Collection entries

____________

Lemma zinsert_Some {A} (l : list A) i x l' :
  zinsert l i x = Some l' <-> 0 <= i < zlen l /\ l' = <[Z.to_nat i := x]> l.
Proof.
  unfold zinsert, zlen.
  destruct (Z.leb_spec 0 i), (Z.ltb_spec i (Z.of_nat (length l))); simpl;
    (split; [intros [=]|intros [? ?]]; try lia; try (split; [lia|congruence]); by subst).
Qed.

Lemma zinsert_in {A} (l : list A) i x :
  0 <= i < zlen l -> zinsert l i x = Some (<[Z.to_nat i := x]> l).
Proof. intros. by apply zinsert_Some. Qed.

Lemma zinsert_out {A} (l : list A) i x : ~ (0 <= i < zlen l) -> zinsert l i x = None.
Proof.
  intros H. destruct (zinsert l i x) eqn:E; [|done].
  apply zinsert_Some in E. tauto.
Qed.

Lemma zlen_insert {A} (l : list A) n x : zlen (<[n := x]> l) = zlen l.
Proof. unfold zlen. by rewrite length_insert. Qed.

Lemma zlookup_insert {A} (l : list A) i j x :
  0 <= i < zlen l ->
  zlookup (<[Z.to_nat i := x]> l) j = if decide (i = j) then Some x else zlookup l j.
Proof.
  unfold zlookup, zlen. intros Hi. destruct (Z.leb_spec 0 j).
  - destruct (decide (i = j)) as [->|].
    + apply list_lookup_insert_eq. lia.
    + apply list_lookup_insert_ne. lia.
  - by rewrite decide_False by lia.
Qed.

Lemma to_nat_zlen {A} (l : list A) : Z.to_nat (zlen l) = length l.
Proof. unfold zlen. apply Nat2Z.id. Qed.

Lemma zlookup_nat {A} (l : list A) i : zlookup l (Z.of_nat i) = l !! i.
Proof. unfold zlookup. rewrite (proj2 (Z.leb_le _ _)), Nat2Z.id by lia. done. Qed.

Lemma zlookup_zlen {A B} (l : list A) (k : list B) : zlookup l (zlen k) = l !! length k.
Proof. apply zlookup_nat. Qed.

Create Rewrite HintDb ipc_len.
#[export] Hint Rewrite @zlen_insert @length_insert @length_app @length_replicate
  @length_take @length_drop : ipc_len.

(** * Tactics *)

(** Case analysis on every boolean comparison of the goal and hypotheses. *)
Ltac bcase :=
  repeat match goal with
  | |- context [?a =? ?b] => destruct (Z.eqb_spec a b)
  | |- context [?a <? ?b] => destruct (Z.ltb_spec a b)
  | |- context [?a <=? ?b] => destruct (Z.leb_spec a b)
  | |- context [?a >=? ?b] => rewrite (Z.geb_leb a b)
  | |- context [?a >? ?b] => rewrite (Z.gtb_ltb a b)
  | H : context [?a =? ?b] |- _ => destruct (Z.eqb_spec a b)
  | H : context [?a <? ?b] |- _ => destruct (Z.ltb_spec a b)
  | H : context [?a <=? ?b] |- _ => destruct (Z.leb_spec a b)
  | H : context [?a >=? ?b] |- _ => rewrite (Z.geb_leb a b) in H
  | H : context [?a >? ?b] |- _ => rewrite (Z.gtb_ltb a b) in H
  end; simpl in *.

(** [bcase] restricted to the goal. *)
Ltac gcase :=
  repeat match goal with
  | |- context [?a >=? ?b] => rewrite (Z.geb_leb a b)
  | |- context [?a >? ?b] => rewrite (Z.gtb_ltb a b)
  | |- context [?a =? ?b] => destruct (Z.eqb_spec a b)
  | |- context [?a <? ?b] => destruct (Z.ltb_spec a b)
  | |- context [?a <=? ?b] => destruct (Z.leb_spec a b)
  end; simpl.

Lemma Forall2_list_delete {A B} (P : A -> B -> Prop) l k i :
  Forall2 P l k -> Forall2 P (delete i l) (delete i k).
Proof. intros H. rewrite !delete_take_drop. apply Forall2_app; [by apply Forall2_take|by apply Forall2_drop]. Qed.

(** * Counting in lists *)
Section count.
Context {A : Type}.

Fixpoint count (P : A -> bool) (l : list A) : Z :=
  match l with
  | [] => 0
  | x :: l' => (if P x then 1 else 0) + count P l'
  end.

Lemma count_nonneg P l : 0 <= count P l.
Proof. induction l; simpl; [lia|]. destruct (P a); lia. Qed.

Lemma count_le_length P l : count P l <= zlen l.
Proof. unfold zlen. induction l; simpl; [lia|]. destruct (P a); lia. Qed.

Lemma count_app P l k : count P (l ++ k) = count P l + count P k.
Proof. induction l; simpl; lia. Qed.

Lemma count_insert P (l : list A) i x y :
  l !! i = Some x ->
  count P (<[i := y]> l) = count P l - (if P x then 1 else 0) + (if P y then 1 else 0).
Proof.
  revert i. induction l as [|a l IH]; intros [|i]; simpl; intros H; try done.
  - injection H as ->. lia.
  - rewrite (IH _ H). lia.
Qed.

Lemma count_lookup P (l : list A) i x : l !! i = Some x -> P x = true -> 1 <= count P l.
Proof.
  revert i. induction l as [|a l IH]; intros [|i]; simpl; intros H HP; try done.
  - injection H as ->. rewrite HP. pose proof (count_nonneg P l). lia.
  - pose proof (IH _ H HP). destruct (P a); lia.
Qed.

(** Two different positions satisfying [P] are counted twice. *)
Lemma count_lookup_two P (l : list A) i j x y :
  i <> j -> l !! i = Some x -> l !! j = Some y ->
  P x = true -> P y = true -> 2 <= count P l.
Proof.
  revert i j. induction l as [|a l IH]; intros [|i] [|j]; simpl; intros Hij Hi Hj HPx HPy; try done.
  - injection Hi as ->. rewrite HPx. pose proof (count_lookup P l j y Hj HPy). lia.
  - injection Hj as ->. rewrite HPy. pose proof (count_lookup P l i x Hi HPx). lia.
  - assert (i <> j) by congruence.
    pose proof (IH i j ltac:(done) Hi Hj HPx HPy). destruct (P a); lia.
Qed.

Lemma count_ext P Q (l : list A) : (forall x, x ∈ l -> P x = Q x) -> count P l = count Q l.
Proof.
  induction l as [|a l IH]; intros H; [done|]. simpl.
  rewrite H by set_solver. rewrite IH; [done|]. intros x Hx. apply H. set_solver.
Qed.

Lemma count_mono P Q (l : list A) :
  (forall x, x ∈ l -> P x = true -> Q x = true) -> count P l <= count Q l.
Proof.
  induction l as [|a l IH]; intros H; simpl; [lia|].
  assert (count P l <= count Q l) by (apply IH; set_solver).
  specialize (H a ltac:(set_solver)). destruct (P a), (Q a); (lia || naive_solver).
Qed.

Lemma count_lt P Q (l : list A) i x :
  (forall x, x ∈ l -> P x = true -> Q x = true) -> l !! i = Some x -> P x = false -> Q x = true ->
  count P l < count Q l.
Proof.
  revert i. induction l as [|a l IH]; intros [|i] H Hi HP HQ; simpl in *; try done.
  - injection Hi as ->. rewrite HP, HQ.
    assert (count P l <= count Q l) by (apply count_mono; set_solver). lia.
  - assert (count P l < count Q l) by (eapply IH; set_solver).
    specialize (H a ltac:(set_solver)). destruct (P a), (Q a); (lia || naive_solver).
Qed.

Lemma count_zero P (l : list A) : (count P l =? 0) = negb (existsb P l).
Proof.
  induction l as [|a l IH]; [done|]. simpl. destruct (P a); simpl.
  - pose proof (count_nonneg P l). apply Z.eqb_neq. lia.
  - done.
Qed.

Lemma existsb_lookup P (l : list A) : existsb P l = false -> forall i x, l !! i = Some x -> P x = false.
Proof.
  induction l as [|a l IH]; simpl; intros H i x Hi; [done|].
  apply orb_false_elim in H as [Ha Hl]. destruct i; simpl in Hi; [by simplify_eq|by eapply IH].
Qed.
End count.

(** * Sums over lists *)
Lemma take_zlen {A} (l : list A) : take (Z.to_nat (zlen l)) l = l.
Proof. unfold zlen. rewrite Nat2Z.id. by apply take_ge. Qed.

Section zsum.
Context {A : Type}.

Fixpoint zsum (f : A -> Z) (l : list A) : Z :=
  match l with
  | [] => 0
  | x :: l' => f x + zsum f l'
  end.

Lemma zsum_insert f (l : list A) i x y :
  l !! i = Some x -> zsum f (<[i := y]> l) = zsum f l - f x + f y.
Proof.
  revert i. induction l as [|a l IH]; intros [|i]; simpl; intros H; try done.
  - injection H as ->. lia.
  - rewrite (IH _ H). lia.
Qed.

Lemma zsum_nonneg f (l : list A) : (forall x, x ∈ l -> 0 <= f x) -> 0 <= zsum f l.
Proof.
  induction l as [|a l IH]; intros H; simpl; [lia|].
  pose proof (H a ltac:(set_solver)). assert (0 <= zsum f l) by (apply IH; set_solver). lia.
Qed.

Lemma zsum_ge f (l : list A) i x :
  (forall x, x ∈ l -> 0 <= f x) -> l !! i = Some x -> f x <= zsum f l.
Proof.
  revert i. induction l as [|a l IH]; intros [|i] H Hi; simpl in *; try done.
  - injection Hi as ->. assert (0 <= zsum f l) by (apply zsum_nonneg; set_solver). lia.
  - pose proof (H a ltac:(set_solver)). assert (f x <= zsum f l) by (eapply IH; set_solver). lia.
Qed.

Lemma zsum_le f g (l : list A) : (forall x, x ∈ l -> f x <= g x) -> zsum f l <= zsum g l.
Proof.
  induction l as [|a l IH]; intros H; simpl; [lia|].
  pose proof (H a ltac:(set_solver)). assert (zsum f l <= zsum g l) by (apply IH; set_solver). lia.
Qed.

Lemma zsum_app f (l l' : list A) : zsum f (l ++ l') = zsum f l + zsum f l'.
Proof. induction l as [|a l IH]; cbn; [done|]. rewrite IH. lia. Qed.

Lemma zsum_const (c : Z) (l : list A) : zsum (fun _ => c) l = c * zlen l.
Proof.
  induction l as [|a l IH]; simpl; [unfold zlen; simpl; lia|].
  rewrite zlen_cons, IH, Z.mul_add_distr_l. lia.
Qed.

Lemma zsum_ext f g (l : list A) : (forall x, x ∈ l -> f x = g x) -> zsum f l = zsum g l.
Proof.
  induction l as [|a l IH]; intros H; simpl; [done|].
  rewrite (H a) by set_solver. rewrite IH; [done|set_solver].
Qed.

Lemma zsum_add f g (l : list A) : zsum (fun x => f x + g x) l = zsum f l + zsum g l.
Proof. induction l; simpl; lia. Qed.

____________

▶ **Exercise goal**
From the records above, transcribe exactly the run of lines that opens with the line holding "(Z.geb_leb a b) in H" and closes with the line holding "Forall2 P l", both included.

▶ **Answer area**
  | H : context [?a >=? ?b] |- _ => rewrite (Z.geb_leb a b) in H
  | H : context [?a >? ?b] |- _ => rewrite (Z.gtb_ltb a b) in H
  end; simpl in *.

(** [bcase] restricted to the goal. *)
Ltac gcase :=
  repeat match goal with
  | |- context [?a >=? ?b] => rewrite (Z.geb_leb a b)
  | |- context [?a >? ?b] => rewrite (Z.gtb_ltb a b)
  | |- context [?a =? ?b] => destruct (Z.eqb_spec a b)
  | |- context [?a <? ?b] => destruct (Z.ltb_spec a b)
  | |- context [?a <=? ?b] => destruct (Z.leb_spec a b)
  end; simpl.

Lemma Forall2_list_delete {A B} (P : A -> B -> Prop) l k i :
  Forall2 P l k -> Forall2 P (delete i l) (delete i k).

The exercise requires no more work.